Add MaxText Llama 3.1 70B training with GCS recipe

raymondzouu · raymondzouu · commit f8dcddc6ca96 · 2025-04-10T00:15:58.000Z
diff --git a/training/trillium/Llama3.1-70B-MaxText-with-Storage/README.md b/training/trillium/Llama3.1-70B-MaxText-with-Storage/README.md
@@ -0,0 +1,184 @@
+# Instructions for training Llama3.1-70B-MaxText on TPU trillium (v6e-256) with Google Cloud Storage (GCS)
+
+## GCS Bucket setup
+1. Create a bucket with a dataset for dataloading and a bucket to write checkpoints. To create a regional HNS bucket use the following command:
+```
+# Set variables
+export DATASET_BUCKET="your-dataloading-bucket-name"
+export CHECKPOINT_BUCKET="your-checkpoint-bucket-name"
+export REGION="us-central1"
+
+# Create dataset bucket
+gcloud storage buckets create gs://${DATASET_BUCKET} --location=${REGION}  --default-storage-class=Standard --enable-hierarchical-namespace --uniform-bucket-level-access
+
+# Create checkpoint bucket  
+gcloud storage buckets create gs://${CHECKPOINT_BUCKET} --location=${REGION}  --default-storage-class=Standard --enable-hierarchical-namespace --uniform-bucket-level-access
+```
+Replace the following values:  
+- `<DATASET_BUCKET>`:the name of your Cloud Storage bucket with training dataset. Do not include the gs:// prefix  
+- `<CHECKPOINT_BUCKET>`: the name of your Cloud Storage bucket where checkpoints will written. Do not include the gs:// prefix
+- `<DATASET_STORAGE_NAME>`: name of the XPK storage for dataset bucket  
+- `<CHECKPOINT_STORAGE_NAME>`: name of the XPK storage for checkpoint bucket  
+- `<REGION>`: the region where your cluster is located ([available locations](https://cloud.google.com/storage/docs/locations#location-r))
+
+2. Follow these [instructions](https://github.com/AI-Hypercomputer/maxtext/blob/b93beba652db6b3f4e6c82dc48a83b03229f5d3a/getting_started/Data_Input_Pipeline.md#tfds-pipeline) to download the Allenai c4 dataset which is used in this recipe.
+Then follow these [instructions](https://github.com/google/array_record/tree/main/beam) to convert the dataset into ArrayRecord.
+
+## XPK setup
+1. Please follow this [link](https://github.com/AI-Hypercomputer/tpu-recipes/blob/main/training/trillium/XPK_README.md) to create your GKE cluster with XPK.
+2. GCSFuse lets you mount and access Cloud Storage buckets as local file systems, so applications can read and write objects in your bucket using standard file system semantics.
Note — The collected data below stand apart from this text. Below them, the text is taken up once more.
Lemma begin_advance_ok av allow l member_id s out :
  load_member member_id s = (l, out) → session_ok l → session_ok (begin_advance encrypt decrypt av allow member_id s).1.
Proof.
  intros Hload Hok. unfold begin_advance. unfold mbind at 1, M_bind at 1. rewrite Hload.
  destruct out as [[lm|]|e]; [|done|done].
  destruct (m_preparation_step (lm_member lm)); try (by apply store_done_ok);
    repeat first
      [ done | progress (rewrite run_outcome) | by apply commit_ok
      | match goal with
        | |- session_ok (match ?o with Ret _ => _ | Raise _ => _ end).1 => destruct o
        | |- session_ok ((if ?b then _ else _) _).1 => destruct b
        | |- session_ok (then_call _ _ _).1 => apply session_ok_bind; [|intros _ _]; by apply commit_ok
        end ].
Qed.

Lemma begin_advance_keeps av allow member_id : keeps (begin_advance encrypt decrypt av allow member_id).
Proof.
  intros db Ha. destruct (load_member_run member_id db) as (s & out & Hload & Hok & _).
  unfold txn_db, with_session. pose proof (begin_advance_ok av allow s member_id _ out Hload (Hok Ha)) as He.
  destruct (begin_advance _ _ _ _ _ _) as [s' o]. apply (so_committed _ He).
Qed.

Lemma store_done_step l0 m i s l call :
  (store_done l0 m i s).2 = Ret (l, call) → ∃ step, call = StepDone step.
Proof.
  unfold store_done, mbind, M_bind. destruct (store_member _ _ _ s) as [s' [[]|e]]; [|done].
  intros [= _ <-]. by eexists.
Qed.
(* ===== verification/DedicatedProgress.v ===== *)
(** * Preparing a member comes to an end

    The steps of [advance] in a row, when the cloud and the member's server
    answer each call: what each step leaves for the later ones, and that twelve
    steps take a member from its purchase to its use. *)

From S2P Require Import Prelude PyString Models AdapterInterface Dispatcher DispatchLoop Permission.
From S2P Require Import Capacity Service DedicatedMySQL DedicatedPools DedicatedProvisioner.
From S2P Require Import DedicatedSystem.

(** ** The order of the steps *)
Module Step.
Import DedicatedPreparationStep.

Definition next (step : t) : t :=
  match step with
  | PENDING => PURCHASE_INTENT_STORED
  | PURCHASE_INTENT_STORED => PURCHASE_REQUESTED
  | PURCHASE_REQUESTED => CLUSTER_READY
  | CLUSTER_READY => ENDPOINT_RESOLVED
  | ENDPOINT_RESOLVED => LIFECYCLE_ACCOUNT_STORED
  | LIFECYCLE_ACCOUNT_STORED => LIFECYCLE_ACCOUNT_CREATED
  | LIFECYCLE_ACCOUNT_CREATED => SANDBOX_ACCOUNT_STORED
  | SANDBOX_ACCOUNT_STORED => SANDBOX_ACCOUNT_CREATED
  | SANDBOX_ACCOUNT_CREATED => DATABASE_CREATED
  | DATABASE_CREATED => OPENAPI_READY
  | OPENAPI_READY => PRIVILEGES_GRANTED
  | PRIVILEGES_GRANTED | VERIFIED => VERIFIED
  end.

Definition rank (step : t) : nat :=
  match step with
  | PENDING => 0 | PURCHASE_INTENT_STORED => 1 | PURCHASE_REQUESTED => 2 | CLUSTER_READY => 3
  | ENDPOINT_RESOLVED => 4 | LIFECYCLE_ACCOUNT_STORED => 5 | LIFECYCLE_ACCOUNT_CREATED => 6
  | SANDBOX_ACCOUNT_STORED => 7 | SANDBOX_ACCOUNT_CREATED => 8 | DATABASE_CREATED => 9
  | OPENAPI_READY => 10 | PRIVILEGES_GRANTED => 11 | VERIFIED => 12
  end.

Lemma rank_next step : step ≠ VERIFIED → rank (next step) = S (rank step).
Proof. by destruct step. Qed.
Lemma next_verified step : next step = VERIFIED → step = PRIVILEGES_GRANTED ∨ step = VERIFIED.
Proof. destruct step; auto; discriminate. Qed.
End Step.

(** ** Writing what a session holds *)

(** The database a statement of the session sees. *)
Definition sees (s : Session DB) (db : DB) : Prop := working (autobegin s) = db ∧ others s = [].

Lemma sees_begin s db : sees s db → autobegin s = mk_session (committed s) db true [].
Proof. destruct s as [c w [] o]; unfold sees, autobegin; cbn; [|destruct o]; by intros [? ?]; simplify_eq. Qed.

Lemma sees_commit s db : sees s db → committed (commit s).1 = db.
Proof. destruct s as [c w [] o]; unfold sees, autobegin; cbn; [|destruct o]; by intros [? ?]; simplify_eq. Qed.

Lemma sees_query {A} (f : DB → A) s db :
  sees s db → ∃ s', query f s = (s', Ret (f db)) ∧ sees s' db.
Proof. intros Hs. unfold query. rewrite (sees_begin _ _ Hs). by eexists. Qed.
Lemma sees_execute f s db : sees s db → ∃ s', execute f s = (s', Ret tt) ∧ sees s' (f db).
Proof. intros Hs. unfold execute. rewrite (sees_begin _ _ Hs). by eexists. Qed.

Lemma dirty_loaded {A} `{EqDecision A} (loaded new : A) : dirty loaded new loaded = new.
Proof. unfold dirty. by case_decide. Qed.

Lemma flush_member_loaded l new : m_id new = m_id l → flush_member l new l = new.
Proof. destruct l, new. unfold flush_member. cbn. rewrite !dirty_loaded. by intros ->. Qed.
Lemma flush_instance_loaded l new : i_id new = i_id l → flush_instance l new l = new.
Proof. destruct l, new. unfold flush_instance. cbn. rewrite !dirty_loaded. by intros ->. Qed.
Lemma flush_resource_loaded l new : r_id new = r_id l → flush_resource l new l = new.
Proof. destruct l, new. unfold flush_resource. cbn. rewrite !dirty_loaded. by intros ->. Qed.

Lemma put_member_same m db : pool_members db !! m_id m = Some m → put_member m db = db.
Proof. destruct db. unfold put_member. cbn. intros H. by rewrite insert_id. Qed.
Lemma put_instance_same i db : instances db !! i_id i = Some i → put_instance i db = db.
Proof. destruct db. unfold put_instance. cbn. intros H. by rewrite insert_id. Qed.
Lemma put_resource_same r db : resources db !! r_id r = Some r → put_resource r db = db.
Proof. destruct db. unfold put_resource. cbn. intros H. by rewrite insert_id. Qed.

Lemma update_member_writes l new s db :
  sees s db → pool_members db !! m_id l = Some l → m_id new = m_id l → member_conflict new db = false →
  ∃ s', update_member l new s = (s', Ret tt) ∧ sees s' (put_member new db).
Proof.
  intros Hs Hl Hid Hc. unfold update_member. rewrite flush_member_loaded by done. case_decide as Hd.
  - subst new. eexists. split; [done|]. by rewrite put_member_same.
  - destruct (sees_query (λ db, pool_members db !! m_id l) _ _ Hs) as (s1 & He1 & Hs1).
    rewrite (run_bind_ret _ _ _ _ _ He1), Hl, flush_member_loaded by done. unfold write_member.
    destruct (sees_query (member_conflict new) _ _ Hs1) as (s2 & He2 & Hs2).
    rewrite (run_bind_ret _ _ _ _ _ He2), Hc. by apply sees_execute.
Qed.

Lemma update_instance_writes l new s db :
  sees s db → instances db !! i_id l = Some l → i_id new = i_id l → instance_conflict new db = false →
  ∃ s', update_instance l new s = (s', Ret tt) ∧ sees s' (put_instance new db).
Proof.
  intros Hs Hl Hid Hc. unfold update_instance. rewrite flush_instance_loaded by done. case_decide as Hd.
  - subst new. eexists. split; [done|]. by rewrite put_instance_same.
  - destruct (sees_query (λ db, instances db !! i_id l) _ _ Hs) as (s1 & He1 & Hs1).
    rewrite (run_bind_ret _ _ _ _ _ He1), Hl, flush_instance_loaded by done. unfold write_instance.
    destruct (sees_query (instance_conflict new) _ _ Hs1) as (s2 & He2 & Hs2).
    rewrite (run_bind_ret _ _ _ _ _ He2), Hc. by apply sees_execute.
Qed.

Lemma update_resource_writes l new s db :
  sees s db → resources db !! r_id l = Some l → r_id new = r_id l →
  ∃ s', update_resource l new s = (s', Ret tt) ∧ sees s' (put_resource new db).
Proof.
  intros Hs Hl Hid. unfold update_resource. rewrite flush_resource_loaded by done. case_decide as Hd.
  - subst new. eexists. split; [done|]. by rewrite put_resource_same.
  - destruct (sees_query (λ db, resources db !! r_id l) _ _ Hs) as (s1 & He1 & Hs1).
    rewrite (run_bind_ret _ _ _ _ _ He1), Hl, flush_resource_loaded by done. by apply sees_execute.
Qed.

(** What [store_member] leaves in the tables. *)
Definition stored (l l' : LoadedMember) (c : option InstanceCredential) (db : DB) : DB :=
  let db := put_instance (lm_instance l') (put_member (lm_member l') db) in
  let db := match lm_resource l, lm_resource l' with
            | Some _, Some r' => put_resource (lr_resource r') db
            | _, _ => db
            end in
  match c with Some c => put_credential c db | None => db end.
It adds pv and pvc to the cluster
+https://github.com/AI-Hypercomputer/xpk?tab=readme-ov-file#storage. You'll need to use the below commands to create XPK storage resources for both the dataset and checkpoint buckets in order to mount them to the MaxText workload using GCSFuse.
+```
+
+export PROJECT="your-gcp-project" # Update
+export CLUSTER="your-xpk-cluster" # Update
+export ZONE="your-cluster-zone" # Update
+export OUTPUT_DIR="checkpointing-mount-point" # Update
+export RECIPE_REPO="path-to-this-recipe-repo" # Update
+
+cd ~/xpk
+
+python3 xpk.py storage attach $DATASET_STORAGE_NAME type=gcsfuse project=$PROJECT cluster=$CLUSTER zone=$ZONE mountpoint=/tmp/dataset readonly=false bucket=$DATASET_BUCKET size=64 automount=false manifest=$RECIPE_REPO/tpu-recipes/training/trillium/Llama3.1-70B-MaxText-with-Storage/dataset_pvc.yaml
+
+python3 xpk.py storage attach $CHECKPOINT_STORAGE_NAME type=gcsfuse project=$PROJECT cluster=$CLUSTER zone=$ZONE mountpoint=/tmp/ckpt readonly=false bucket=$CHECKPOINT_BUCKET size=64 automount=false manifest=$RECIPE_REPO/tpu-recipes/training/trillium/Llama3.1-70B-MaxText-with-Storage/checkpoint_pvc.yaml
+```
+For the dataset bucket and checkpoint bucket use separate manifest files `checkpoint_pvc.yaml` and `dataset_pvc.yaml` from this repo.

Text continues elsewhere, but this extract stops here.